The records below must be reproduced in full and without error.

*** Block opens ***

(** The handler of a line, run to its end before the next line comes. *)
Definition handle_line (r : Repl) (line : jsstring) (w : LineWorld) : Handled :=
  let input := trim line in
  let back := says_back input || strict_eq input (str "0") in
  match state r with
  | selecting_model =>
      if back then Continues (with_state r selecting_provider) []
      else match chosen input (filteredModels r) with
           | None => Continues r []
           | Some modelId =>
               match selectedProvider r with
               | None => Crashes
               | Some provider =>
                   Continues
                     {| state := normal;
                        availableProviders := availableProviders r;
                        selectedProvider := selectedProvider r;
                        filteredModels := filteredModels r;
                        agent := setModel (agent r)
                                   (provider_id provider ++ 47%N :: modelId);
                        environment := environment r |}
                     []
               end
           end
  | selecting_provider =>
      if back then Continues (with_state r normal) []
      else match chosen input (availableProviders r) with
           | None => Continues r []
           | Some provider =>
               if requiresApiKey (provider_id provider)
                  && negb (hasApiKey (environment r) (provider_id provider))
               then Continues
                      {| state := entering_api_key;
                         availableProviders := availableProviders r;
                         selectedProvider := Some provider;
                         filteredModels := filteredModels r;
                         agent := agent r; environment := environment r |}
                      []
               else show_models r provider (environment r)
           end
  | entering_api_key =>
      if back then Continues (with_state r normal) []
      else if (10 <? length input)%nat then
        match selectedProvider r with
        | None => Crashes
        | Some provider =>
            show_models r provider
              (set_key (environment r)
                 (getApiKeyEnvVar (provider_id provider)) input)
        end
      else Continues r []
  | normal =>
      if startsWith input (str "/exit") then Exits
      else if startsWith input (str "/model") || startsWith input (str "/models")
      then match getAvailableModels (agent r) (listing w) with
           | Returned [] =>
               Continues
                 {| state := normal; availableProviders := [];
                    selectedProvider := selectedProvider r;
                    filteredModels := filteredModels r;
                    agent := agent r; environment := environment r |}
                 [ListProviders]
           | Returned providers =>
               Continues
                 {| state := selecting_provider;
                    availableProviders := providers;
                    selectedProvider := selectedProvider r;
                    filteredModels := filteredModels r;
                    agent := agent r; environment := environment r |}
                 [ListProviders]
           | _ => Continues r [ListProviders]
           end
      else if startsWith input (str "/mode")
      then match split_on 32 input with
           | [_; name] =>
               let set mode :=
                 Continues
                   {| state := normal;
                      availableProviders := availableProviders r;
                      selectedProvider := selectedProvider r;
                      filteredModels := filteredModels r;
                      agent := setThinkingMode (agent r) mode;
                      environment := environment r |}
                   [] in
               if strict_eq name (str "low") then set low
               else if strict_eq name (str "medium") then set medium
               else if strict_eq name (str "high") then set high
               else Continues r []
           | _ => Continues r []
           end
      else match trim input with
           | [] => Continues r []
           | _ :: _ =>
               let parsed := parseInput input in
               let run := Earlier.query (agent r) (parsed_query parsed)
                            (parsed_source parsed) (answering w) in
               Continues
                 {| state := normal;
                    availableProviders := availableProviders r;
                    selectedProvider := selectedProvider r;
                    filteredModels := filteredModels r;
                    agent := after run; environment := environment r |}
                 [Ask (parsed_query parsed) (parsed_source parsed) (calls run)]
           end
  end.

*** Block closes ***

Task response:
(** The handler of a line, run to its end before the next line comes. *)
Definition handle_line (r : Repl) (line : jsstring) (w : LineWorld) : Handled :=
  let input := trim line in
  let back := says_back input || strict_eq input (str "0") in
  match state r with
  | selecting_model =>
      if back then Continues (with_state r selecting_provider) []
      else match chosen input (filteredModels r) with
           | None => Continues r []
           | Some modelId =>
               match selectedProvider r with
               | None => Crashes
               | Some provider =>
                   Continues
                     {| state := normal;
                        availableProviders := availableProviders r;
                        selectedProvider := selectedProvider r;
                        filteredModels := filteredModels r;
                        agent := setModel (agent r)
                                   (provider_id provider ++ 47%N :: modelId);
                        environment := environment r |}
                     []
               end
           end
  | selecting_provider =>
      if back then Continues (with_state r normal) []
      else match chosen input (availableProviders r) with
           | None => Continues r []
           | Some provider =>
               if requiresApiKey (provider_id provider)
                  && negb (hasApiKey (environment r) (provider_id provider))
               then Continues
                      {| state := entering_api_key;
                         availableProviders := availableProviders r;
                         selectedProvider := Some provider;
                         filteredModels := filteredModels r;
                         agent := agent r; environment := environment r |}
                      []
               else show_models r provider (environment r)
           end
  | entering_api_key =>
      if back then Continues (with_state r normal) []
      else if (10 <? length input)%nat then
        match selectedProvider r with
        | None => Crashes
        | Some provider =>
            show_models r provider
              (set_key (environment r)
                 (getApiKeyEnvVar (provider_id provider)) input)
        end
      else Continues r []
  | normal =>
      if startsWith input (str "/exit") then Exits
      else if startsWith input (str "/model") || startsWith input (str "/models")
      then match getAvailableModels (agent r) (listing w) with
           | Returned [] =>
               Continues
                 {| state := normal; availableProviders := [];
                    selectedProvider := selectedProvider r;
                    filteredModels := filteredModels r;
                    agent := agent r; environment := environment r |}
                 [ListProviders]
           | Returned providers =>
               Continues
                 {| state := selecting_provider;
                    availableProviders := providers;
                    selectedProvider := selectedProvider r;
                    filteredModels := filteredModels r;
                    agent := agent r; environment := environment r |}
                 [ListProviders]
           | _ => Continues r [ListProviders]
           end
      else if startsWith input (str "/mode")
      then match split_on 32 input with
           | [_; name] =>
               let set mode :=
                 Continues
                   {| state := normal;
                      availableProviders := availableProviders r;
                      selectedProvider := selectedProvider r;
                      filteredModels := filteredModels r;
                      agent := setThinkingMode (agent r) mode;
                      environment := environment r |}
                   [] in
               if strict_eq name (str "low") then set low
               else if strict_eq name (str "medium") then set medium
               else if strict_eq name (str "high") then set high
               else Continues r []
           | _ => Continues r []
           end
      else match trim input with
           | [] => Continues r []
           | _ :: _ =>
               let parsed := parseInput input in
               let run := Earlier.query (agent r) (parsed_query parsed)
                            (parsed_source parsed) (answering w) in
               Continues
                 {| state := normal;
                    availableProviders := availableProviders r;
                    selectedProvider := selectedProvider r;
                    filteredModels := filteredModels r;
                    agent := after run; environment := environment r |}
                 [Ask (parsed_query parsed) (parsed_source parsed) (calls run)]
           end
  end.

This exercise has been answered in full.